## WHAT YOU NEED TO DO:
Take each line of the entries below that contains "preprocessing" and copy it.

*** Opening MATERIALS PROVIDED ***

(** A run of the interactive loop: mixing prompts and [undo]. *)
Inductive Command : Type :=
| Mix (prompt : string)
| Undo.

Definition is_mix (c : Command) : bool :=
  match c with Mix _ => true | Undo => false end.

(** All paths [get_versioned_path] returns while the commands run, in
    the order they are returned. *)
Fixpoint run_slots (w : W) (session : option MixSession)
         (cmds : list Command) : list string :=
  match cmds with
  | [] => []
  | Mix prompt :: rest =>
      let '(w', session', _) := process_prompt w session prompt in
      prompt_slots w session prompt ++ run_slots w' session' rest
  | Undo :: rest =>
      let '(w', session', _) := undo w session in
      run_slots w' session' rest
  end.

End WithHost.
End MixEngineer.

(* ================================================================== *)
(** ** A simulated host, to run the model on concrete inputs *)
(* ================================================================== *)

Module SimHost.
Import Str.

(** The world is the list of files that exist, newest first. *)
Definition World : Type := list string.

(** Shell-style matching with [*] as the only wildcard. *)
Fixpoint glob_match (pat name : string) : bool :=
  match pat with
  | EmptyString =>
      match name with EmptyString => true | _ => false end
  | String c pat' =>
      if Ascii.eqb c "*" then
        (fix skip (n : string) : bool :=
           glob_match pat' n ||
           match n with
           | EmptyString => false
           | String _ n' => skip n'
           end) name
      else
        match name with
        | EmptyString => false
        | String d name' => Ascii.eqb c d && glob_match pat' name'
        end
  end.

(** A stand-in for float rendering: numerator, a slash, denominator. *)
Definition sim_float_str (q : Q) : string :=
  (of_Z (Qnum q) ++ "/" ++ of_nat (Pos.to_nat (Qden q)))%string.

(** ffmpeg writes its output file and succeeds, unless [broken] holds of
    the filter string, in which case it fails and writes nothing. *)
Definition sim (broken : string -> bool) : Host World :=
  {| ffmpeg_af := fun w _ f o =>
       if broken f then (w, false) else (o :: w, true);
     save_state := fun w _ => w;
     now := fun _ => 0%Q;
     glob := fun w dir pat =>
       filter (glob_match (dir ++ "/" ++ pat)%string) w;
     path_exists := fun w f => existsb (String.eqb f) w;
     float_str := sim_float_str |}.

(** A host on which every ffmpeg call succeeds. *)
Definition healthy : Host World := sim (fun _ => false).

(** A host on which the compressor filter fails. *)
Definition no_compressor : Host World := sim (starts_with "acompressor").

(** A session [demo] right after [set_source "song.wav"]. *)
Definition fresh : MixSession :=
  {| name := "demo"; session_dir := "sessions/demo"; history := [];
     current_file := Some "song.wav"; version := 0 |}.

End SimHost.

(* ================================================================== *)
(** ** A host that records what ffmpeg is asked to do *)
(* ================================================================== *)

Module LogHost.

(** One ffmpeg run: input file, filter string, output file. *)
Definition Entry : Type := (string * string * string)%type.

(** The world is the list of ffmpeg runs so far, latest first. *)
Definition Log : Type := list Entry.

(** Every run succeeds and is written down as it was asked for. *)
Definition recording : Host Log :=
  {| ffmpeg_af := fun w i f o => ((i, f, o) :: w, true);
     save_state := fun w _ => w;
     now := fun _ => 0%Q;
     glob := fun _ _ _ => [];
     path_exists := fun _ _ => true;
     float_str := SimHost.sim_float_str |}.

End LogHost.

(* ================================================================== *)
(** ** More string operations: slicing, stripping, suffix test *)
(* ================================================================== *)

Module StrMore.
Import Str.

(** [s[n:]] *)
Fixpoint drop (n : nat) (s : string) : string :=
  match n, s with
  | O, _ => s
  | S _, EmptyString => EmptyString
  | S n', String _ r => drop n' r
  end.

(** [s.lstrip()] *)
Fixpoint lstrip (s : string) : string :=
  match s with
  | EmptyString => EmptyString
  | String c r => if is_space c then lstrip r else s
  end.

(** [s.rstrip()] *)
Fixpoint rstrip (s : string) : string :=
  match s with
  | EmptyString => EmptyString
  | String c r =>
      match rstrip r with
      | EmptyString => if is_space c then EmptyString else String c EmptyString
      | r' => String c r'
      end
  end.

(** [s.strip()] *)
Definition strip (s : string) : string := lstrip (rstrip s).

(** [s.endswith(suf)]: [suf] is one of the suffixes of [s]. *)
Fixpoint ends_with (suf s : string) : bool :=
  String.eqb suf s ||
  match s with
  | EmptyString => false
  | String _ r => ends_with suf r
  end.

(** Whether [s] consists of whitespace only. *)
Fixpoint all_space (s : string) : bool :=
  match s with
  | EmptyString => true
  | String c r => is_space c && all_space r
  end.

(** Whether [s] is free of decimal digits. *)
Fixpoint no_digit (s : string) : bool :=
  match s with
  | EmptyString => true
  | String c r => negb (is_digit c) && no_digit r
  end.

(** Whether [s] is free of the two sign characters. *)
Fixpoint no_sign (s : string) : bool :=
  match s with
  | EmptyString => true
  | String c r =>
      negb (Ascii.eqb c "+") && negb (Ascii.eqb c "-") && no_sign r
  end.

End StrMore.

(* ================================================================== *)
(** ** interactive_mode: how a line of input is dispatched *)
(* ================================================================== *)

Module Interactive.
Import Str StrMore.
(** * tgblog: the news digest and the three-step content generator of app.py

    A shallow embedding of [src/app.py].  The two outbound collaborators
    (the [requests.get] call to the news endpoint and
    [openai.ChatCompletion.create]) are oracles of a [world]; every outbound
    call is appended to a trace, so that "makes zero outbound calls" is a
    statement about the trace.  Python exceptions are the [Raise] outcome of
    a small state-and-exception monad; unlike a state transformer over an
    error monad, the trace survives a raise, as the calls already made do in
    Python. *)

From Stdlib Require Import List String Ascii ZArith NArith Bool Lia DecimalString.
From Stdlib Require Import QArith.QArith_base.
From Stdlib Require Import Floats.SpecFloat.
Import ListNotations.
Close Scope Q_scope.
Open Scope list_scope.
Local Set Warnings "-register-all".

(* ===================================================================== *)
(** ** Python strings *)
(* ===================================================================== *)

(** A Python [str] is a sequence of Unicode code points. *)
Definition str := list N.

(** Source literals are written as Rocq strings, which hold the UTF-8 bytes
    of the text; [utf8] decodes them to code points. *)
Fixpoint utf8 (bs : list N) : str :=
  match bs with
  | [] => []
  | b0 :: r0 =>
    if (b0 <? 128)%N then b0 :: utf8 r0
    else if (b0 <? 224)%N then
      match r0 with
      | b1 :: r1 => ((b0 - 192) * 64 + (b1 - 128))%N :: utf8 r1
      | [] => []
      end
    else if (b0 <? 240)%N then
      match r0 with
      | b1 :: b2 :: r2 =>
        ((b0 - 224) * 4096 + (b1 - 128) * 64 + (b2 - 128))%N :: utf8 r2
      | _ => []
      end
    else
      match r0 with
      | b1 :: b2 :: b3 :: r3 =>
        ((b0 - 240) * 262144 + (b1 - 128) * 4096 + (b2 - 128) * 64
         + (b3 - 128))%N :: utf8 r3
      | _ => []
      end
  end.

Definition U (s : string) : str :=
  utf8 (map N_of_ascii (list_ascii_of_string s)).

(** The one-character string "\n". *)
Definition NL : str := [10%N].

(** [str.isspace] on one code point (CPython's [_PyUnicode_IsWhitespace]). *)
Definition isspace (c : N) : bool :=
  ((9 <=? c) && (c <=? 13) || (28 <=? c) && (c <=? 32)
   || (c =? 133) || (c =? 160) || (c =? 5760)
   || (8192 <=? c) && (c <=? 8202)
   || (c =? 8232) || (c =? 8233) || (c =? 8239) || (c =? 8287)
   || (c =? 12288))%N.

Fixpoint lstrip (s : str) : str :=
  match s with
  | [] => []
  | c :: rest => if isspace c then lstrip rest else s
  end.

Definition rstrip (s : str) : str := rev (lstrip (rev s)).

(** [s.strip()] with no argument. *)
Definition strip (s : str) : str := rstrip (lstrip s).

(** [sep.join(xs)] on a list of strings. *)
Fixpoint join (sep : str) (xs : list str) : str :=
  match xs with
  | [] => []
  | x :: rest =>
    match rest with
    | [] => x
    | _ :: _ => x ++ sep ++ join sep rest
    end
  end.

Fixpoint str_eqb (a b : str) : bool :=
  match a, b with
  | [], [] => true
  | x :: a', y :: b' => (x =? y)%N && str_eqb a' b'
  | _, _ => false
  end.

(** [str(i)] for a non-negative index. *)
Definition str_of_nat (i : nat) : str :=
  U (NilZero.string_of_uint (Nat.to_uint i)).

(* ===================================================================== *)
(** ** Python values and exceptions *)
(* ===================================================================== *)

(** What [response.json()] can return. *)
Inductive pyval : Type :=
| PyNone
| PyBool (b : bool)
| PyInt (n : Z)
| PyFloat (f : spec_float)
| PyStr (s : str)
| PyList (l : list pyval)
| PyDict (d : list (str * pyval)).

(** An exception of a class other than [HTTPException]: its class name and
    what [str(exc)] gives. *)
Record pyerr : Type := PyErr { exc_class : string; exc_str : str }.

Inductive exn : Type :=
| HTTPException (status_code : Z) (detail : str)
| Exception (e : pyerr).

Definition type_name (v : pyval) : string :=
  match v with
  | PyNone => "NoneType"
  | PyBool _ => "bool"
  | PyInt _ => "int"
  | PyFloat _ => "float"
  | PyStr _ => "str"
  | PyList _ => "list"
  | PyDict _ => "dict"
  end.

(** Truth value of an object, as [not x] and [if x] test it. *)
Definition truthy (v : pyval) : bool :=
  match v with
  | PyNone => false
  | PyBool b => b
  | PyInt n => negb (n =? 0)%Z
  | PyFloat (S754_zero _) => false
  | PyFloat _ => true
  | PyStr s => match s with [] => false | _ :: _ => true end
  | PyList l => match l with [] => false | _ :: _ => true end
  | PyDict d => match d with [] => false | _ :: _ => true end
  end.

(** Lookup in a dict (keys of a parsed JSON object are strings). *)
Fixpoint dict_lookup (d : list (str * pyval)) (key : str) : option pyval :=
  match d with
  | [] => None
  | (k, v) :: rest => if str_eqb k key then Some v else dict_lookup rest key
  end.

Definition TypeError (m : str) : pyerr := PyErr "TypeError" m.
Definition AttributeError (m : str) : pyerr := PyErr "AttributeError" m.
Definition KeyError (m : str) : pyerr := PyErr "KeyError" m.
Definition IndexError (m : str) : pyerr := PyErr "IndexError" m.

(** [obj.get(key, default)]: only a dict has the method. *)
Definition py_get (obj : pyval) (key : str) (default : pyval)
  : pyerr + pyval :=
  match obj with
  | PyDict d =>
    inr (match dict_lookup d key with Some v => v | None => default end)
  | _ =>
    inl (AttributeError
           (U "'" ++ U (type_name obj) ++ U "' object has no attribute 'get'"))
  end.
(** * Client-side resilience layer of the attendance app

    A shallow embedding of the mobile client's offline queue store
    ([store/offlineStore.ts]), its integrity hash ([utils/helpers.ts]),
    its storage wrapper ([utils/storage.ts]) and the token-refreshing
    response interceptor of [services/api.ts], with the properties the
    design document states about them; and of what surrounds them: the
    hook that drains the queue ([hooks/useOfflineSync.ts]), the session
    in storage ([services/auth.service.ts]) and the clock-in handler
    ([modules/attendance/ClockInScreen.tsx]), with properties of their
    own. *)

From Stdlib Require Import ZArith String Ascii HexadecimalString DecimalString
  DecimalPos Lia.
From Stdlib Require HexadecimalFacts HexadecimalPos DecimalN.
From stdpp Require Import base option list sorting strings gmap.

Set Warnings "-register-all,-clear-no-such-hyp".

Local Open Scope string_scope.
Local Open Scope Z_scope.
Local Open Scope list_scope.

(** ** utils/helpers.ts : the integrity hash *)

Module Helpers.

(** JavaScript values that can occur in a payload.  A number is carried by
    its [ToString] rendering, which is all [JSON.stringify] looks at for a
    finite number; an object is the list of its own enumerable properties
    in property order. *)
Inductive json : Type :=
| JUndefined
| JNull
| JBool (b : bool)
| JNum (repr : string)
| JStr (s : string)
| JArr (elems : list json)
| JObj (props : list (string * json)).

Definition object := list (string * json).

(** *** Property order of ordinary objects *)

Definition digit_of (c : ascii) : option N :=
  let n := N_of_ascii c in
  if ((48 <=? n) && (n <=? 57))%N then Some (n - 48)%N else None.

Fixpoint digits_value (acc : N) (s : string) : option N :=
  match s with
  | EmptyString => Some acc
  | String c s' =>
      match digit_of c with
      | Some d => digits_value (10 * acc + d)%N s'
      | None => None
      end
  end.

(** A property key is an array index when it is the canonical decimal
    rendering of an integer below 2^32 - 1. *)
Definition array_index (k : string) : option N :=
  match k with
  | EmptyString => None
  | String c rest =>
      if (Ascii.eqb c "0" && negb (String.eqb rest ""))%bool then None
      else if (10 <? Z.of_nat (String.length k)) then None
      else match digits_value 0 k with
           | Some n => if (n <? 4294967295)%N then Some n else None
           | None => None
           end
  end.

(** [payload[key]] *)
Fixpoint get_prop (o : object) (k : string) : json :=
  match o with
  | [] => JUndefined
  | (k', v) :: o' => if String.eqb k' k then v else get_prop o' k
  end.

Fixpoint has_prop (o : object) (k : string) : bool :=
  match o with
  | [] => false
  | (k', _) :: o' => String.eqb k' k || has_prop o' k
  end.

Fixpoint replace_prop (o : object) (k : string) (v : json) : object :=
  match o with
  | [] => []
  | (k', v') :: o' =>
      if String.eqb k' k then (k', v) :: o' else (k', v') :: replace_prop o' k v
  end.

(** A new array-index key goes in ascending numeric order among the index
    keys, which come before every other key. *)
Fixpoint insert_index (o : object) (n : N) (k : string) (v : json) : object :=
  match o with
  | [] => [(k, v)]
  | (k', v') :: o' =>
      match array_index k' with
      | Some n' =>
          if (n' <? n)%N then (k', v') :: insert_index o' n k v
          else (k, v) :: o
      | None => (k, v) :: o
      end
  end.
(** Left-to-right scan for non-overlapping matches; [skip] counts the
    characters still inside the previous match. *)
Fixpoint matches (r : re) (prev : option ascii) (s : string) (skip : nat)
         {struct s} : list string :=
  match skip with
  | S skip' =>
      match s with
      | String a s' => matches r (Some a) s' skip'
      | EmptyString => []
      end
  | O =>
      match match_here r prev s with
      | Some rest =>
          let n := String.length s - String.length rest in
          substring 0 n s ::
          match s with
          | String a s' => matches r (Some a) s' (n - 1)
          | EmptyString => []
          end
      | None =>
          match s with
          | String a s' => matches r (Some a) s' 0
          | EmptyString => []
          end
      end
  end.

Definition seq_all (rs : list re) : re :=
  match rs with
  | [] => Lit ""
  | r :: rs' => fold_left Seq rs' r
  end.

(** [^\s*class\s+\w+.*?:] *)
Definition class_intro : re :=
  seq_all [Bol; Star true space; Lit "class"; Plus true space; Plus true word;
           Star false dot; Lit ":"].

(** [^\s*def\s+\w+\(.*?\):] *)
Definition def_intro : re :=
  seq_all [Bol; Star true space; Lit "def"; Plus true space; Plus true word;
           Lit "("; Star false dot; Lit "):"].

(** [(.*?)(?=\n^\s*class\s+\w+.*?:|\n^\s*def\s+\w+\(.*?\):|\Z)] *)
Definition body : re :=
  Seq (Star false dot)
      (Ahead (Alt (Seq (Lit newline) class_intro)
                  (Alt (Seq (Lit newline) def_intro) Eos))).

Definition class_re : re := Seq class_intro body.
Definition function_re : re := Seq def_intro body.

(** [finditer] for the two compiled patterns. *)
Definition finditer (pattern content : string) : list string :=
  if String.eqb pattern class_pattern then matches class_re None content 0
  else if String.eqb pattern function_pattern then matches function_re None content 0
  else [].
(** * agentkit-aws-cdk: the AgentCore stack builder and the deployment CLIs

    A shallow embedding of
    - [agentcore.NewAgentCoreStack] and the [create*] methods it calls
      (package [agentcore], stack construction),
    - [cmd/push-secrets] (classification of [.env] entries into secret groups),
    - [cmd/deploy] (secret push, CDK bootstrap, CDK deploy in sequence),
    followed by the properties proved about them.

    Go maps are [gmap]s; a [range] over a map runs in an order chosen by an
    oracle, because Go leaves that order unspecified.  The CDK construct tree
    of the stack is the list of constructs in creation order.  A nil pointer
    dereference and an explicit [panic] are the [Panic] result. *)

From Stdlib Require Import ZArith Lia Ascii.
From stdpp Require Import base option list gmap strings pretty.

Open Scope Z_scope.
Open Scope string_scope.
Open Scope list_scope.

(** ** Go strings *)

Module GoStrings.

(** [strings.HasPrefix]. *)
Fixpoint HasPrefix (s p : string) : bool :=
  match p, s with
  | EmptyString, _ => true
  | String _ _, EmptyString => false
  | String b p', String a s' => if decide (a = b) then HasPrefix s' p' else false
  end.

Fixpoint inCutset (c : ascii) (cutset : string) : bool :=
  match cutset with
  | EmptyString => false
  | String d rest => if decide (c = d) then true else inCutset c rest
  end.

(** [strings.TrimLeft] for a cutset of single-byte characters. *)
Fixpoint TrimLeft (s cutset : string) : string :=
  match s with
  | EmptyString => EmptyString
  | String c rest => if inCutset c cutset then TrimLeft rest cutset else s
  end.

(** [strings.TrimRight] for a cutset of single-byte characters. *)
Fixpoint TrimRight (s cutset : string) : string :=
  match s with
  | EmptyString => EmptyString
  | String c rest =>
      match TrimRight rest cutset with
      | EmptyString => if inCutset c cutset then EmptyString else String c EmptyString
      | r => String c r
      end
  end.
(** * asr-hub: the audio preprocessing core, embedded and verified

    A shallow embedding of [src/utils/audio.py],
    [src/preprocessors/noise_reduction.py], [src/preprocessors/base.py],
    [src/utils/exceptions.py], [src/core/pipeline.py] and
    [src/core/registry.py], followed by the properties of the PCM codec,
    the resampler, the two preprocessing stages, the pipeline and its
    manager, and the registry.

    Conventions.
    - A Python [bytes] object is a [list Byte.byte].
    - A function that may raise returns a [result]; a [try/except] block
      is [try_except].
    - A NumPy array is an [ndarray]: an element type tag ([int16],
      [float32] kept as its 32-bit pattern, [float64]) over a one- or
      two-dimensional row-major layout.
    - Double-precision arithmetic is an interface ([FloatArith], [FloatExp],
      [Float32]) that the source functions are written against once.  It has
      two instances: [Binary64], IEEE 754 binary64 as specified by
      [SpecFloat], on which the code can be run; and [ExtReal], exact real
      arithmetic extended with the IEEE special values, which shows what
      the formulas compute when nothing is rounded.
    - An asynchronous generator is a [Stream.t]: what it yields until it
      ends, and the exception that ends it, if one does. *)

From Stdlib Require Import ZArith List String Lia Bool Reals Lra.
From Stdlib Require Import Floats.SpecFloat.
From stdpp Require Import gmap strings.
Import ListNotations.
(** In the [submit_form] case the handler prints [formValues]: the callback
    was created by the mount effect (dependency array [[]]), so this is the
    binding of the first render, the initial [{}]. *)
Definition onServerMessage (message : Message) : Eff unit :=
  console_log (log_received message) ;;
  let type := message_type message in
  let payload := message_payload message in
  if strict_eq type "open_form" then
    payload_fields <- prop payload fields ;;
    console_log (log_opening_form payload_fields) ;;
    payload_fields <- prop payload fields ;;
    setFormFields (Some payload_fields) ;;
    setFormValues (Value ∅)
  else if strict_eq type "update_field" then
    payload_field_name <- prop payload field_name ;;
    payload_field_value <- prop payload field_value ;;
    console_log (log_updating_field payload_field_name payload_field_value) ;;
    setFormValues (Updater (λ prevValues,
      <[payload_field_name := payload_field_value]> prevValues))
  else if strict_eq type "submit_form" then
    console_log (log_form_submitted ∅) ;;
    setFormFields None ;;
    setFormValues (Value ∅)
  else
    console_log (log_unknown_type type payload).

(** *** The button handlers *)

(** [client.current.connect({ ws_url })]: the call is recorded and the
    caller is suspended at its [await]. *)
Definition client_connect (ws_url : string) : Eff unit :=
  λ w, Return tt
    (mkWorld (client_current w) (connectionState w) (formFields w) (formValues w)
             (NEXT_PUBLIC_PIPECAT_URL w) (console w)
             (calls w ++ [call_connect ws_url]) (S (pending w))).

(** [client.current?.disconnect()] *)
Definition client_disconnect : Eff unit :=
  λ w, match client_current w with
       | Some _ =>
           Return tt
             (mkWorld (client_current w) (connectionState w) (formFields w)
                      (formValues w) (NEXT_PUBLIC_PIPECAT_URL w) (console w)
                      (calls w ++ [call_disconnect]) (pending w))
       | None => Return tt w
       end.

(** [handleConnect], up to its [await]. *)
Definition handleConnect : Eff unit :=
  λ w, match client_current w with
       | None => Return tt w
       | Some _ =>
           (setConnectionState connecting ;;
            client_connect (pipecatUrl w)) w
       end.

(** How the awaited promise settles. *)
Inductive Settled := fulfilled | rejected.
Definition getCellForPos (sx sy limX limY : R) : Cell :=
  let cellW := (limX * 2) / INR HEAT_COLS in
  let cellH := (limY * 2) / INR HEAT_ROWS in
  let cx := floor ((sx + limX) / cellW) in
  let cy := floor ((sy + limY) / cellH) in
  let col := clampZ cx 0 (Z.of_nat HEAT_COLS - 1) in
  let row := clampZ cy 0 (Z.of_nat HEAT_ROWS - 1) in
  {| row := Z.to_nat row; col := Z.to_nat col |}.

(** ** Movers

    The fields of a mover object, grouped as the data model groups them. *)

(** World position and velocity, radius. *)
Record Kin := { m_x : R; m_y : R; m_vx : R; m_vy : R; m_r : R }.

(** Combat state. *)
Record Combat := {
  hitUntil : R;
  hits : nat;
  escapeBoost : R;
  lastHitTime : R;
  dead : bool;
  deadStart : R
}.

(** Fields kept for the older implementation; [pattern] is the index of
    the name in [PATTERNS]. *)
Record Legacy := {
  originX : R;
  originY : R;
  t0 : R;
  pattern : nat;
  nextPatternSwitch : R;
  anchorSx : R;
  anchorSy : R;
  anchorExpires : R
}.

(** The macro anchor and its transition. *)
Record Anchor := {
  anchorPosSx : R;
  anchorPosSy : R;
  anchorTargetSx : R;
  anchorTargetSy : R;
  anchorVelSx : R;
  anchorVelSy : R;
  anchorMoveStart : R;
  anchorMoveDuration : R;
  anchorMoveEnd : R
}.

Inductive MicroType := type_spiral | type_figure8.

(** The active micro-pattern. *)
Record Micro := {
  microPattern : Pattern;
  microType : MicroType;
  microTier : Tier;
  microTierIndex : nat;
  microStart : R;
  microDuration : R;
  microBlendStart : R;
  microNextSwitch : R;
  prevOffset : Vec2;
  microGain : R;
  nonFigureCount : nat
}.

(** Phases, rotating frame, modulation and feints. *)
Record Modul := {
  p1 : R;
  p2 : R;
  wCurrent : R;
  frameAngle : R;
  frameRate : R;
  amPhase : R;
  fmPhase : R;
  microGainEff : option R;
  phaseFlipUntil : option R;
  zigZagUntil : option R
}.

*** Closing MATERIALS PROVIDED ***

## PROBLEM SOLUTION:
(** * asr-hub: the audio preprocessing core, embedded and verified
    the resampler, the two preprocessing stages, the pipeline and its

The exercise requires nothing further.